La Secrétaire d’Etat des Etats-Unis était hier au Cambodge. Elle a tenu à rendre hommage au Tribunal international pour juger les crimes des Khmers rouges dans le pays.
Elle a visité le musée du génocide, installé dans l’ancienne prison de Tuol Sleng. Mme Clinton a simplement parlé d’un travail « douloureux mais nécessaire », pour ne pas froisser le gouvernement cambodgien, qui s’oppose lui à un troisième procès.
De 1975 à 1979, environ 2 millions de personnes sont décédées au Cambodge après le prise du pouvoir du Pol Pot et des Khmers rouges. Tortures, travail forcé et malnutrition sont les principales causes de décès. La dictature sera finalement renversée par l’armée du Vietnam. Depuis, les anciens « frères », hauts dirigeants durant le régime Khmers rouges, sont jugés pour leur crime. Cette année, Douch, responsable de la prison de Tuol Sleng ont été torturées et exécutées près de 15 000 personnes, a été condamné par le Tribunal à 35 ans de prison.

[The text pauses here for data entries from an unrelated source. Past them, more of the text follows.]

(* ===== verification/LdbVersionSpec.v ===== *)
(** * LdbVersionSpec: files in order.

    The files of a level above 0 are in order and apart.  [FindFile] finds the
    first file whose largest key is not before the key; a level is a cursor over
    its files; and a range overlaps some file of a level just when the check
    says so. *)

From Stdlib Require Import ZifyBool Sorting.Sorted.
From stdpp Require Import base tactics numbers list gmap strings sorting.
From S2P Require Import Prelude LdbCoding LdbLog LdbKey LdbKeySpec LdbIter LdbTable LdbEdit LdbVersion.
Open Scope Z_scope.

Section Spec.
Context {ucmp : Comparator} {valid : list Z -> Prop} {cmp : list Z -> list Z -> Z} `{GC : !GoodComparator ucmp valid cmp}.
Abbreviation ic := (icmp cmp).
Abbreviation ivalid := (valid_ikey valid).

(** ** Files *)

Record good_file (f : FileMetaData) : Prop := {
  gf_smallest : ivalid (smallest f);
  gf_largest : ivalid (largest f);
  gf_order : ic (smallest f) (largest f) <= 0;
}.

(** [f] lies before [g]. *)
Definition before (f g : FileMetaData) : Prop := ic (largest f) (smallest g) < 0.
Definition apart (files : Files) : Prop := Forall good_file files /\ StronglySorted before files /\ zlen files < 2 ^ 31.

Lemma ivalid_encode k : ivalid k -> ik_Encode k = Done k.
Proof. intros (Hl & _). unfold ik_Encode. rewrite bool_decide_false; [done|]. intros ->. cbn in Hl. lia. Qed.

Lemma ivalid_compare a b : ivalid a -> ivalid b -> ik_Compare ucmp a b = Done (ic a b).
Proof. intros Ha Hb. unfold ik_Compare. rewrite !ivalid_encode by done. cbn [mbind outcome_bind]. by apply internal_compare_spec. Qed.

Lemma ivalid_user k : ivalid k -> ExtractUserKey k = Done (user_part k) /\ valid (user_part k).
Proof. intros (Hl & Hu & _). split; [by apply ExtractUserKey_spec|done]. Qed.

(** What an iterator over the files shows. *)
Definition file_entry (f : FileMetaData) : entry := (largest f, EncodeFixed64 (number f) ++ EncodeFixed64 (file_size f)).
Definition file_index (files : Files) : list entry := file_entry <$> files.

#[local] Instance ic_ordered : Ordered (internal_compare ucmp) ivalid ic := internal_ordered.

Lemma largest_sorted files : apart files -> forall i j f g, (i < j)%nat -> files !! i = Some f -> files !! j = Some g -> ic (largest f) (largest g) < 0.
Proof.
  intros (Hg & Hs & _) i j f g Hij Ef Eg. pose proof (sorted_lookup _ _ Hs i j f g Hij Ef Eg) as Hb. rewrite Forall_forall in Hg.
  destruct (Hg f) as [F1 F2 F3]; [by apply list_elem_of_lookup_2 with i|]. destruct (Hg g) as [G1 G2 G3]; [by apply list_elem_of_lookup_2 with j|]. by apply (cmp_lt_le (largest f) (smallest g) (largest g)).
Qed.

D’autres responsables d’exactions à l’encontre de la population cambodgienne devaient être traduit en justice le mois dernier. L’un d’eux est Nuon Chea, le « frère numéro deux » du régime, soit la seconde personne la plus influente pendant la dictature. Mais le premier ministre Hun Sen s’est opposé à ce troisième procès. Le ministre cambodgien des Affaires étrangères Hor Namhong a même ajouté que ce procès « mettrait en danger la paix et la stabilité du Cambodge. »
C’est pour cela qu’Hillary Clinton a préféré soutenir discrètement le Tribunal. « En mémoire de la souffrance tragique du peuple du Cambodge et dans l’espoir qu’il y aura un avenir de paix, de prospérité et de plus grande sensibilisation à ce qui doit être fait pour faire avancer ce pays, y compris des procès, établir les responsabilités et la réconciliation » a t-elle écrit dans le livre d’or du musée du génocide.